Source data ->
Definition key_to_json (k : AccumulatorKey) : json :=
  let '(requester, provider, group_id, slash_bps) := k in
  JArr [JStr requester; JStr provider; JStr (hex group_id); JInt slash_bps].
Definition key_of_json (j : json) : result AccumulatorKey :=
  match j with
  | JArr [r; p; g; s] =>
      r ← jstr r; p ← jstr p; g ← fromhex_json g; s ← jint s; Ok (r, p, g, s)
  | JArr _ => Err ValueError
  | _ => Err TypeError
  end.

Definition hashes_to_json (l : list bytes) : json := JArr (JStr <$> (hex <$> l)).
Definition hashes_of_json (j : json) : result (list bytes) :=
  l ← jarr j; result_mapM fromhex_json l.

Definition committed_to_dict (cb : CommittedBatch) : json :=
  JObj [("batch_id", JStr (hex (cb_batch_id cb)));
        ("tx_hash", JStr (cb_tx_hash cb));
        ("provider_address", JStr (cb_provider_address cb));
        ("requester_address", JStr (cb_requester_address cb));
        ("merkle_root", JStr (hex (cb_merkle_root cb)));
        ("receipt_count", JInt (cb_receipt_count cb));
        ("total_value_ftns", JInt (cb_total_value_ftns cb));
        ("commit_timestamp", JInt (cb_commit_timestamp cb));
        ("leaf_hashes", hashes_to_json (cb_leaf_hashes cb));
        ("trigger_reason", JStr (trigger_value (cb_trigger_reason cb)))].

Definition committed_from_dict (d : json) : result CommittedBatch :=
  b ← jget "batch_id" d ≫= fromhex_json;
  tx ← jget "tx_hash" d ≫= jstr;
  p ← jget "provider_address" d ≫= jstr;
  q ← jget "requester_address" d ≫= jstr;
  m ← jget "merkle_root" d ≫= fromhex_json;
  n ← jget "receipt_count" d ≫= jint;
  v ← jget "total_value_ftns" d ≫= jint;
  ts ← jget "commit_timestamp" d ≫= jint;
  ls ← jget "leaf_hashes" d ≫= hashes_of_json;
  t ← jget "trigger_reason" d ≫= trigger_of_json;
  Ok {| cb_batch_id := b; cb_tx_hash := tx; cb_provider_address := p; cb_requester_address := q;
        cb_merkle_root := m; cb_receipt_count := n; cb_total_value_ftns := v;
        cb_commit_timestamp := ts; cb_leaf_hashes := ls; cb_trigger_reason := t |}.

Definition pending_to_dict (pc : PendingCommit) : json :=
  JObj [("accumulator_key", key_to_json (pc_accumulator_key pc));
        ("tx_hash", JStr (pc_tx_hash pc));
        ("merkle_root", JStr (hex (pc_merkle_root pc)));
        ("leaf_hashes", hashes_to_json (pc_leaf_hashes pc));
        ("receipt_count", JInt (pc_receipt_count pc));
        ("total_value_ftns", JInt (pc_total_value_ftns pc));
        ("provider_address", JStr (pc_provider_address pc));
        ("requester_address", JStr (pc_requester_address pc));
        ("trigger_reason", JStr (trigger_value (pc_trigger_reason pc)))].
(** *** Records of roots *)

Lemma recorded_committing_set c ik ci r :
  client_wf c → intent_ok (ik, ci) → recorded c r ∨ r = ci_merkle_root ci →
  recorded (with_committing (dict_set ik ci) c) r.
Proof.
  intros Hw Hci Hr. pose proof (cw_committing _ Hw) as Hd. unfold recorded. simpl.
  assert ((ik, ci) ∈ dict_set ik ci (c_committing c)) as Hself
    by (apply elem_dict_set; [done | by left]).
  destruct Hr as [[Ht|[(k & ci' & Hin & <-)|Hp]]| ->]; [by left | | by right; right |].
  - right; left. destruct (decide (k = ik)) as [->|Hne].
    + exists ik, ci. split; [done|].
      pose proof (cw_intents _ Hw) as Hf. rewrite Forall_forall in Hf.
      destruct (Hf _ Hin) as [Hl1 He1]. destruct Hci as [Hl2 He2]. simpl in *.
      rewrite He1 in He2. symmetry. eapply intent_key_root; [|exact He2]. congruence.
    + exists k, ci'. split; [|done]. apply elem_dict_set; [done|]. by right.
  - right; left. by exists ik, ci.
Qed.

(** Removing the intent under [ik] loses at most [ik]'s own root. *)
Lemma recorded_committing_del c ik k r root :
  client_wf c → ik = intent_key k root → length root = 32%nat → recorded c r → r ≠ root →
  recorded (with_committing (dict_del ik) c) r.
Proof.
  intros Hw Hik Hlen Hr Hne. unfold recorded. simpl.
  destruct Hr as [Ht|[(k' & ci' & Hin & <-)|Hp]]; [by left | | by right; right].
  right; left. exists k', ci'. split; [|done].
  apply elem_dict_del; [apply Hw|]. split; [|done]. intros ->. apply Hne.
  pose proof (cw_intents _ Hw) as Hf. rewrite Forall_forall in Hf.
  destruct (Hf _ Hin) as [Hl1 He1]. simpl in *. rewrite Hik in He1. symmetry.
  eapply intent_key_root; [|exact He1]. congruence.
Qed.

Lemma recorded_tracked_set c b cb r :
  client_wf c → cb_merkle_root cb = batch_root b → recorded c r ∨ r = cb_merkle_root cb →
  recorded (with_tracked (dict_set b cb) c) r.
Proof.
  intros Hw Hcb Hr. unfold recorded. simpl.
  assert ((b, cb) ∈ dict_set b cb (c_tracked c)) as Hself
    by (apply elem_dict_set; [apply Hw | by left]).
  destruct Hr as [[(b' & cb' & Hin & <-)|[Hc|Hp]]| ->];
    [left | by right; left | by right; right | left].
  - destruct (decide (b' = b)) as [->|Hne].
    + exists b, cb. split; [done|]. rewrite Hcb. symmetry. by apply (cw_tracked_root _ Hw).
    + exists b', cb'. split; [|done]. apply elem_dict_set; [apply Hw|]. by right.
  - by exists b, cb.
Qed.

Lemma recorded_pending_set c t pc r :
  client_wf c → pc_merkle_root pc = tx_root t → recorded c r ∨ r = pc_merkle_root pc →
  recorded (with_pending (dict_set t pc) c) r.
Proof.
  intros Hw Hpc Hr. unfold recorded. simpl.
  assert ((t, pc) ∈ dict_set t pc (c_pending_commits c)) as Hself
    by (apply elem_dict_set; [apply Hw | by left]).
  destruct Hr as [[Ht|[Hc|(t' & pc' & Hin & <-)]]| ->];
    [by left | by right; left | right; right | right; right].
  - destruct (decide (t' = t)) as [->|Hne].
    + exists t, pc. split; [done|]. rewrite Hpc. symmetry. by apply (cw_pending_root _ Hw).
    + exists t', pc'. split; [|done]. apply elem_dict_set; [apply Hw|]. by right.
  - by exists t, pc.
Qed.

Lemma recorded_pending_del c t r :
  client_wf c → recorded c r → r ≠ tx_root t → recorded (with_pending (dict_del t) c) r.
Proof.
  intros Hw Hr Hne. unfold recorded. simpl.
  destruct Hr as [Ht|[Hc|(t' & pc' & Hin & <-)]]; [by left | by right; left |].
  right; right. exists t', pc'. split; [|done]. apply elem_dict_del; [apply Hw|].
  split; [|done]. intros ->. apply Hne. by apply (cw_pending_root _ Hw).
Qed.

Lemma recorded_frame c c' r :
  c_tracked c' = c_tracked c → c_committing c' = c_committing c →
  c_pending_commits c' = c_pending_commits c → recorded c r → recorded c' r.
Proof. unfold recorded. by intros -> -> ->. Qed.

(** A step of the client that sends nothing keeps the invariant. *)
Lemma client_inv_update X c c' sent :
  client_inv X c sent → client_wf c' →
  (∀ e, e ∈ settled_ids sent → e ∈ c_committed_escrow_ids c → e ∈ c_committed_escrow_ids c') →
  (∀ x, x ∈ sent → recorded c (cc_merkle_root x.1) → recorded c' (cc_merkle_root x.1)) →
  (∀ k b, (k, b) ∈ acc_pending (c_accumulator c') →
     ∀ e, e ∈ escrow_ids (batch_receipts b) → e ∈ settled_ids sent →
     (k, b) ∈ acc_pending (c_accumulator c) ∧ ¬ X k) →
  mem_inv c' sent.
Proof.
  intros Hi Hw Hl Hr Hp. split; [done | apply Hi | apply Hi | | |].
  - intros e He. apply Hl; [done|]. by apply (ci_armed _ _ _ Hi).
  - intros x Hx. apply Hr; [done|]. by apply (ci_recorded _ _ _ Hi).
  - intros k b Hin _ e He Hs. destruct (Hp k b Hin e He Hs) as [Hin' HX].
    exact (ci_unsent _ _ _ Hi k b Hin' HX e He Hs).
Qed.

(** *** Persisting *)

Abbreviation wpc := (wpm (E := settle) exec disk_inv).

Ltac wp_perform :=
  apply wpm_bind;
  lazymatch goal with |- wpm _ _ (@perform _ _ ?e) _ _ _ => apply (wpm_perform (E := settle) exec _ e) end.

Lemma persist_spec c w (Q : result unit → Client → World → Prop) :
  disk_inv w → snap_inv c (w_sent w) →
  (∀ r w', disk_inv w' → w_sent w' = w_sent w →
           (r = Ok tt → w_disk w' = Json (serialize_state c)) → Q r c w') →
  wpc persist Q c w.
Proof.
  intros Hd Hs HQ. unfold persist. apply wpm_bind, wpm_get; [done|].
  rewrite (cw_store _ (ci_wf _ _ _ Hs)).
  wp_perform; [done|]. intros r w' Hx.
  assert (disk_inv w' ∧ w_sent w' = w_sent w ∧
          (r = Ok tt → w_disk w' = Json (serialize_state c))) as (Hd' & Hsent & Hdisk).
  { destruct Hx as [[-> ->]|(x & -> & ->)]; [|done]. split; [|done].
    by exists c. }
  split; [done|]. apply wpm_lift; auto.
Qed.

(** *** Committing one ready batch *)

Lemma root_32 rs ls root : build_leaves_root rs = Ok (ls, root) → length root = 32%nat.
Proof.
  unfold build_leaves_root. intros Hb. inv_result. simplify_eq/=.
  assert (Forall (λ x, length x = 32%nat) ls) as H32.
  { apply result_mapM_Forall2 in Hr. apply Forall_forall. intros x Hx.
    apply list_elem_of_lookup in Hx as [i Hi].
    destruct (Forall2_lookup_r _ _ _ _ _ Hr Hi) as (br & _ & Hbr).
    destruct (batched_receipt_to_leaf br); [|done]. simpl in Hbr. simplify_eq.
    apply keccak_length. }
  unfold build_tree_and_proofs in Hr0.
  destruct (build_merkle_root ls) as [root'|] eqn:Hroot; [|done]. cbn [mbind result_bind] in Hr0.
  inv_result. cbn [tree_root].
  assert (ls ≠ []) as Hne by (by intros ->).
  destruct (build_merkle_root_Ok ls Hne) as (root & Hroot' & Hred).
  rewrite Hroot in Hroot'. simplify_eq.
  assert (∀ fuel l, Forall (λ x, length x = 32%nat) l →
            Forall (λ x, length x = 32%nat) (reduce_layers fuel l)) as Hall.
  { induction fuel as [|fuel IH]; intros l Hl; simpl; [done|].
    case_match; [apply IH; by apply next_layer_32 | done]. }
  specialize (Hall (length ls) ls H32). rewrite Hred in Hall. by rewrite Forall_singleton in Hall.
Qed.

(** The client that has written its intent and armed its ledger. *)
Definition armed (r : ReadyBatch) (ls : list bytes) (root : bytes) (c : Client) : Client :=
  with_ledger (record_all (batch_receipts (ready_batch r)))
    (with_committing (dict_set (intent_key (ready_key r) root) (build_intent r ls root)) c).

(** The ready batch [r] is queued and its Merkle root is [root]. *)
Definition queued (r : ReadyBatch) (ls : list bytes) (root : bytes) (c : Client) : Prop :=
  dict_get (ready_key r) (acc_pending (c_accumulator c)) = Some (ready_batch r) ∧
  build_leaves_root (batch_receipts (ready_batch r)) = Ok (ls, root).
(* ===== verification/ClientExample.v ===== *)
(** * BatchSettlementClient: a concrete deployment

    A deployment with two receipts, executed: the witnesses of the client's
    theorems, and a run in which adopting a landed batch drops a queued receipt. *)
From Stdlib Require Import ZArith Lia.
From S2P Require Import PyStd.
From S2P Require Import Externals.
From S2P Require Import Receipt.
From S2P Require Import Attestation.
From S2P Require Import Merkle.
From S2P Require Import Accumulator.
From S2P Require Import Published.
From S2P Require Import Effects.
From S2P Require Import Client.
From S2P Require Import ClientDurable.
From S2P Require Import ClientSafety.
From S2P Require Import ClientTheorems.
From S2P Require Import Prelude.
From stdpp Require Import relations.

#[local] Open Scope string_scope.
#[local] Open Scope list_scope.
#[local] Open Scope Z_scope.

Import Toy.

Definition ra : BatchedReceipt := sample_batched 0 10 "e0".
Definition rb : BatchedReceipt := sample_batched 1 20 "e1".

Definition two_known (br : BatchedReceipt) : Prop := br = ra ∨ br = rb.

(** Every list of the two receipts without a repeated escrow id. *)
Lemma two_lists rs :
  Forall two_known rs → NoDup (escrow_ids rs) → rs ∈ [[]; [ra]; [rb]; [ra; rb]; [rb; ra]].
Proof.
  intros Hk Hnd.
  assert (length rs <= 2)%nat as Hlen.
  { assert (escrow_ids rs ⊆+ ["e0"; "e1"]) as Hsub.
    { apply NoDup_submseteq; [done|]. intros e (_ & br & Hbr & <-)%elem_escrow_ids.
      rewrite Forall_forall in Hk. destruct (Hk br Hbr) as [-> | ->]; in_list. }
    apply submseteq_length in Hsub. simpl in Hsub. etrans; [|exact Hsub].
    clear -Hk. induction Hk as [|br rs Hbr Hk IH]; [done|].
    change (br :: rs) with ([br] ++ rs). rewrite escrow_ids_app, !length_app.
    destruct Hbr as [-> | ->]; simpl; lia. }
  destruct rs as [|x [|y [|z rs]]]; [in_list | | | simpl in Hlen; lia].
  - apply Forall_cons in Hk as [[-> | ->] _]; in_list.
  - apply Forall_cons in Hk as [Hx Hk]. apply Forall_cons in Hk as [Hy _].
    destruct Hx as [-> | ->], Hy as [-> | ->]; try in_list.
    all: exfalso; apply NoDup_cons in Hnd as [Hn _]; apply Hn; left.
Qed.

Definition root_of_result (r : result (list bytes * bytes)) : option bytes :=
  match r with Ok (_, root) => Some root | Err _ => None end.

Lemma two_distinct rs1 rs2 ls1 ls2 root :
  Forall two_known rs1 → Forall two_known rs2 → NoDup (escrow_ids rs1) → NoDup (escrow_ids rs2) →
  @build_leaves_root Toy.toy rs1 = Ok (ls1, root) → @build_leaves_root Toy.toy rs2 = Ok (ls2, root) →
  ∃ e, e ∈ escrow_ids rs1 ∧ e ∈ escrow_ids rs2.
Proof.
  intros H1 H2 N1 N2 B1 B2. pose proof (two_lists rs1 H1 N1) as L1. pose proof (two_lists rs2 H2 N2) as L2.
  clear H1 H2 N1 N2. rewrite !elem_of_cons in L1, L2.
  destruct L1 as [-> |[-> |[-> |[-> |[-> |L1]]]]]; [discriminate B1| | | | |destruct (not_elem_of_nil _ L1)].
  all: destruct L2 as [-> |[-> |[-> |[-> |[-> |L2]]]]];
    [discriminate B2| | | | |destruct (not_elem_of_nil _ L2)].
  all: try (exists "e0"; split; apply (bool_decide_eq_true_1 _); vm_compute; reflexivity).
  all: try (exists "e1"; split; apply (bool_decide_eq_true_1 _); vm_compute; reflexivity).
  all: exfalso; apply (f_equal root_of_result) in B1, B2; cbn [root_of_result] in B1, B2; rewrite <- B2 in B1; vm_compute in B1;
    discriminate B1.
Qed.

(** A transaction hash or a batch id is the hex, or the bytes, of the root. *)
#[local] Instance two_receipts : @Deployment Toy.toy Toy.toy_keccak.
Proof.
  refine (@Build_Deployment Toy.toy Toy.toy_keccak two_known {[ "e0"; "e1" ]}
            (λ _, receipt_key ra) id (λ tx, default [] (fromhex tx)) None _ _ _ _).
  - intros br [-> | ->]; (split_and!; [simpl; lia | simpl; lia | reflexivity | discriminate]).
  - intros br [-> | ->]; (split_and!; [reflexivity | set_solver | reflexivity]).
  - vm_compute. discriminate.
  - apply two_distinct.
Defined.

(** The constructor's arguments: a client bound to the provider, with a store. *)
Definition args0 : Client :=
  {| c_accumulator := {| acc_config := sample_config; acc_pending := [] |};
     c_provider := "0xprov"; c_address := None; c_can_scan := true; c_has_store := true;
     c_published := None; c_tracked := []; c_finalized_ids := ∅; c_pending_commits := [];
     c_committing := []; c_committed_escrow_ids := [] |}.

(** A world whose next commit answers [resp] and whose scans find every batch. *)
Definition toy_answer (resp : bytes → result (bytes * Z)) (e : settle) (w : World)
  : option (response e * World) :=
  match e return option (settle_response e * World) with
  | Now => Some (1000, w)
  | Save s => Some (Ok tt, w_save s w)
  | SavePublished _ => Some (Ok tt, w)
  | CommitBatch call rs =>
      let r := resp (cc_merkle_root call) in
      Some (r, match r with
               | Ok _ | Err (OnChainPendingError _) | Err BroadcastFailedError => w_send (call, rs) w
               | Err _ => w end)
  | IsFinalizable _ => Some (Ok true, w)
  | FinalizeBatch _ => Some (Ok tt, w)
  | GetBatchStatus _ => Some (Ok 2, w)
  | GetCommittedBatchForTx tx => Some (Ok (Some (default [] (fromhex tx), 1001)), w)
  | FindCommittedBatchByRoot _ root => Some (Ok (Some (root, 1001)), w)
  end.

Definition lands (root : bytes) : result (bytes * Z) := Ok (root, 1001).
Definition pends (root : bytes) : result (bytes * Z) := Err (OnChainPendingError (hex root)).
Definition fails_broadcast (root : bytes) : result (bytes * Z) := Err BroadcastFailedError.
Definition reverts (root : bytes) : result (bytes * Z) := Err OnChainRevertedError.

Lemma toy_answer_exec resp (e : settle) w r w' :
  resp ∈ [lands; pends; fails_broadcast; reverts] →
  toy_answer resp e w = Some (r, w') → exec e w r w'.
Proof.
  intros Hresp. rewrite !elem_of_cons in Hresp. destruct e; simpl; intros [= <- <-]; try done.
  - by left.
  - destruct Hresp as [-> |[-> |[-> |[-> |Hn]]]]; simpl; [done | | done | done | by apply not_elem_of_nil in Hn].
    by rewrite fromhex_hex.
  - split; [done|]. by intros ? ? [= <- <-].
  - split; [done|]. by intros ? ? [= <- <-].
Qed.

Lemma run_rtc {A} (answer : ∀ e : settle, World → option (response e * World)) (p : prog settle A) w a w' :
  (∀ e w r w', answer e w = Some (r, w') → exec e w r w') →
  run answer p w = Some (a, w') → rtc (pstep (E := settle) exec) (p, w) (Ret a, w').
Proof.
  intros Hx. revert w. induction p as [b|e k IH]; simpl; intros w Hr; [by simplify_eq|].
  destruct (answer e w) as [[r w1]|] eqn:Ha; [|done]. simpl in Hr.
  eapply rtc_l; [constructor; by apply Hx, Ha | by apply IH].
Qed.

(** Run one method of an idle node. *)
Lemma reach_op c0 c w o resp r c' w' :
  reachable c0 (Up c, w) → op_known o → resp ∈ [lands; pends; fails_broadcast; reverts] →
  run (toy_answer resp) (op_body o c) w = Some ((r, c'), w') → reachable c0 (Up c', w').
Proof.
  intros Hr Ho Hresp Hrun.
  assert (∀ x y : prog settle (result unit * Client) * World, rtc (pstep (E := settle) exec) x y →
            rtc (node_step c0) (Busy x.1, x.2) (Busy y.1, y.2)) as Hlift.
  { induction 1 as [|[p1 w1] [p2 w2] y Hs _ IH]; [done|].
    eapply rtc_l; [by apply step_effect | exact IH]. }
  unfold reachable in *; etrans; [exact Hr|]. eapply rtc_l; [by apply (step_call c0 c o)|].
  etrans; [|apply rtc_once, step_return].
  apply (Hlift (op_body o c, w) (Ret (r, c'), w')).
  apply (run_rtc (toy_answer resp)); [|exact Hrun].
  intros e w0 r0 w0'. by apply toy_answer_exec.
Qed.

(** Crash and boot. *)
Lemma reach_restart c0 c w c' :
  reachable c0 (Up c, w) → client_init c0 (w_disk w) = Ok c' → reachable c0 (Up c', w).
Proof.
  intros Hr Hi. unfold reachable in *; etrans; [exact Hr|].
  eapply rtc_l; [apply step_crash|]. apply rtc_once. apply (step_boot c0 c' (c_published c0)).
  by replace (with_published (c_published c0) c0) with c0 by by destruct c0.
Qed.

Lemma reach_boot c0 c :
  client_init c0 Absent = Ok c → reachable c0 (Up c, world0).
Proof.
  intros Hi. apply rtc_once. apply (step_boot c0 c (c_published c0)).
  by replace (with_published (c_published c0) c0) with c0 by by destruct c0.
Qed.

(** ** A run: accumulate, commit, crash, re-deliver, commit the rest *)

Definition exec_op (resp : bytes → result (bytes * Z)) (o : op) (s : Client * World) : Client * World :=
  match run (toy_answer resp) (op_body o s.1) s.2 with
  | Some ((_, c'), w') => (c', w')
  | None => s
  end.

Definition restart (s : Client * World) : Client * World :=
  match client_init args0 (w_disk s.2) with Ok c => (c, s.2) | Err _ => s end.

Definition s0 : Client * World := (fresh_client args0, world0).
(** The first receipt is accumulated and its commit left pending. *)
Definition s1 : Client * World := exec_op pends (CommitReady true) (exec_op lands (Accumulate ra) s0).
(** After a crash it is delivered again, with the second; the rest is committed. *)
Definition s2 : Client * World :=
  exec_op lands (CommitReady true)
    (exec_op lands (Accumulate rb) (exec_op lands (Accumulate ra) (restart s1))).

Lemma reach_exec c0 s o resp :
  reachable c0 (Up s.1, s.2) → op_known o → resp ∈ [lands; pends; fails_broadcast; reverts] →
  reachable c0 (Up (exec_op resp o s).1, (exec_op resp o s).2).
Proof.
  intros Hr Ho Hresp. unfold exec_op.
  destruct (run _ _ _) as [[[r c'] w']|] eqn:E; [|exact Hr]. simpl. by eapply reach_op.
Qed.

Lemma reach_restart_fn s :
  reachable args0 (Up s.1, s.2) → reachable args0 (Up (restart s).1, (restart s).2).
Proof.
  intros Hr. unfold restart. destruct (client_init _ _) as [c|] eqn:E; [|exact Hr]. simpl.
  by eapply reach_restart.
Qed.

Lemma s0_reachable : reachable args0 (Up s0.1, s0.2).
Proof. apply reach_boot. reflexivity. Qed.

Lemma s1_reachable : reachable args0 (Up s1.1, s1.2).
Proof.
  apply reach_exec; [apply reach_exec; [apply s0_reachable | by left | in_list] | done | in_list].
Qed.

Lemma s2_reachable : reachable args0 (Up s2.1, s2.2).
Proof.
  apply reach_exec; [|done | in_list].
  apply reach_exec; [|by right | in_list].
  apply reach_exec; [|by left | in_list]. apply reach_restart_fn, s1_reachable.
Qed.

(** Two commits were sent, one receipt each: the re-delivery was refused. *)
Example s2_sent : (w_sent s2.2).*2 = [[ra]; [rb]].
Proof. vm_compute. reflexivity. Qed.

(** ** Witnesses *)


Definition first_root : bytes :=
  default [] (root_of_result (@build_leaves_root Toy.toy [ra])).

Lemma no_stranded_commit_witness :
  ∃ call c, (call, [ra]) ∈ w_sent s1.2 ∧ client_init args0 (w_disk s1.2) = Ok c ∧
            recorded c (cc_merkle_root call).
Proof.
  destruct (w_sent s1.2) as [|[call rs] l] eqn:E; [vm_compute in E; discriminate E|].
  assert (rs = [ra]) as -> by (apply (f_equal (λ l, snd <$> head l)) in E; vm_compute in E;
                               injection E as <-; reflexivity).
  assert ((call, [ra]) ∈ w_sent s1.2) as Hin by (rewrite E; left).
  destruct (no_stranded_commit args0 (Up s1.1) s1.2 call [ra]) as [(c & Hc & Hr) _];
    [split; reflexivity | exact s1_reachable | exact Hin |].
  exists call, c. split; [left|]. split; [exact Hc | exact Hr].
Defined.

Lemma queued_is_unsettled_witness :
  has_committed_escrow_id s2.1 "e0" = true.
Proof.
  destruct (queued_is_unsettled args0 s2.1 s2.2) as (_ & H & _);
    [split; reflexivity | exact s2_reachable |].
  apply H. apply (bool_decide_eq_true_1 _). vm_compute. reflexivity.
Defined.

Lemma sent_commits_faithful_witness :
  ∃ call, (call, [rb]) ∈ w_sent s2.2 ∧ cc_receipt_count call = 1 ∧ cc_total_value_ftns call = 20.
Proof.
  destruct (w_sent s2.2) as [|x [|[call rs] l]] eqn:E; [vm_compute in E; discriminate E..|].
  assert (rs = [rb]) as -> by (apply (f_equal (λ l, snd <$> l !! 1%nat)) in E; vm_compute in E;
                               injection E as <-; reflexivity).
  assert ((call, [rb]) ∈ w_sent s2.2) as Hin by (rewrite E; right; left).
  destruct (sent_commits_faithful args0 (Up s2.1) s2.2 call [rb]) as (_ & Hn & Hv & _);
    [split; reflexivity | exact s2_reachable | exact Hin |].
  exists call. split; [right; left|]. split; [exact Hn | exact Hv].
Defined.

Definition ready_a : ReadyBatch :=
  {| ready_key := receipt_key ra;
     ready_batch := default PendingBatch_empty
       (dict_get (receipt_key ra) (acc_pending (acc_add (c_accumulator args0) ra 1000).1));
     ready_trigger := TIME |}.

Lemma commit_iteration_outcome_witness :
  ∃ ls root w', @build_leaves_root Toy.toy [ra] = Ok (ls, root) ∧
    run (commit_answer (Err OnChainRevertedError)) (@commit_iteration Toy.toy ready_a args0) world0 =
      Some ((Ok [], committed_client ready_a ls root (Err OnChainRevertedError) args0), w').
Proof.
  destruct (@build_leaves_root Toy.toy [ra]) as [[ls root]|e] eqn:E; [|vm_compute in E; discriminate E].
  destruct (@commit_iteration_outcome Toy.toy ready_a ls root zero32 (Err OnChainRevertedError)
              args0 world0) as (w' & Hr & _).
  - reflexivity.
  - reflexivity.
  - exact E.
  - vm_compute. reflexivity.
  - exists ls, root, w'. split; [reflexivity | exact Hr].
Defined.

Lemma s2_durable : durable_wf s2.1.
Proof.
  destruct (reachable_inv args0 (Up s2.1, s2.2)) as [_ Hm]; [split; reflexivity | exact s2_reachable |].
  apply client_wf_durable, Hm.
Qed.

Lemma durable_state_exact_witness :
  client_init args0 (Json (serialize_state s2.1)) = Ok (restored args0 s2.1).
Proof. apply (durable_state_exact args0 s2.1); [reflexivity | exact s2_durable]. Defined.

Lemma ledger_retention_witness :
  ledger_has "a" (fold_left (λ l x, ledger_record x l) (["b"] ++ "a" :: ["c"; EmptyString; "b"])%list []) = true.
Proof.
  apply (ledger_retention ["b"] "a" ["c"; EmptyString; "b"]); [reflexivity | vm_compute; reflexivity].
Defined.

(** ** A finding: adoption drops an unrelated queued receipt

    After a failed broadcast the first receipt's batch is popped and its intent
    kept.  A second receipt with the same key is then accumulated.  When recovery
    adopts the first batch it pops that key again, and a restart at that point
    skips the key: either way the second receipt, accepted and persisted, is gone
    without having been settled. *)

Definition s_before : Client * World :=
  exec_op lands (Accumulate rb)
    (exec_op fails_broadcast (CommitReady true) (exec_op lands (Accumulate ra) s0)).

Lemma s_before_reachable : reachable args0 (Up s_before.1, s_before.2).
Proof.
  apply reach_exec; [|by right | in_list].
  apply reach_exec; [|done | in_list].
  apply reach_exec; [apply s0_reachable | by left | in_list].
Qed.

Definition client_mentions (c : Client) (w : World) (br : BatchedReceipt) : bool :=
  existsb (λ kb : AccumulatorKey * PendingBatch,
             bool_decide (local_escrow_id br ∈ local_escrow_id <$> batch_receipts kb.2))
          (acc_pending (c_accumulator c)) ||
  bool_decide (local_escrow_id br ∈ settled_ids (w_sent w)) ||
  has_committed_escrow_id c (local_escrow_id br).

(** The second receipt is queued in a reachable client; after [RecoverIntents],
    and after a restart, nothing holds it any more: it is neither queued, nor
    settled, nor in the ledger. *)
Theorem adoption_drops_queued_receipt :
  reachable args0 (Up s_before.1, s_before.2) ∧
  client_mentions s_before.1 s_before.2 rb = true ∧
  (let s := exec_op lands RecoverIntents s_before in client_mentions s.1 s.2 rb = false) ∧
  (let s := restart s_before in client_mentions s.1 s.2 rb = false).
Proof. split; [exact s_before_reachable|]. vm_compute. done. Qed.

Exercise directions -> The exact lines of the material above starting at the one that contains "JStr (cb_requester_address cb));" and ending at the one that contains "hashes_to_json (cb_leaf_hashes cb));" are what to retype; leave out everything else.

Written response ->
        ("requester_address", JStr (cb_requester_address cb));
        ("merkle_root", JStr (hex (cb_merkle_root cb)));
        ("receipt_count", JInt (cb_receipt_count cb));
        ("total_value_ftns", JInt (cb_total_value_ftns cb));
        ("commit_timestamp", JInt (cb_commit_timestamp cb));
        ("leaf_hashes", hashes_to_json (cb_leaf_hashes cb));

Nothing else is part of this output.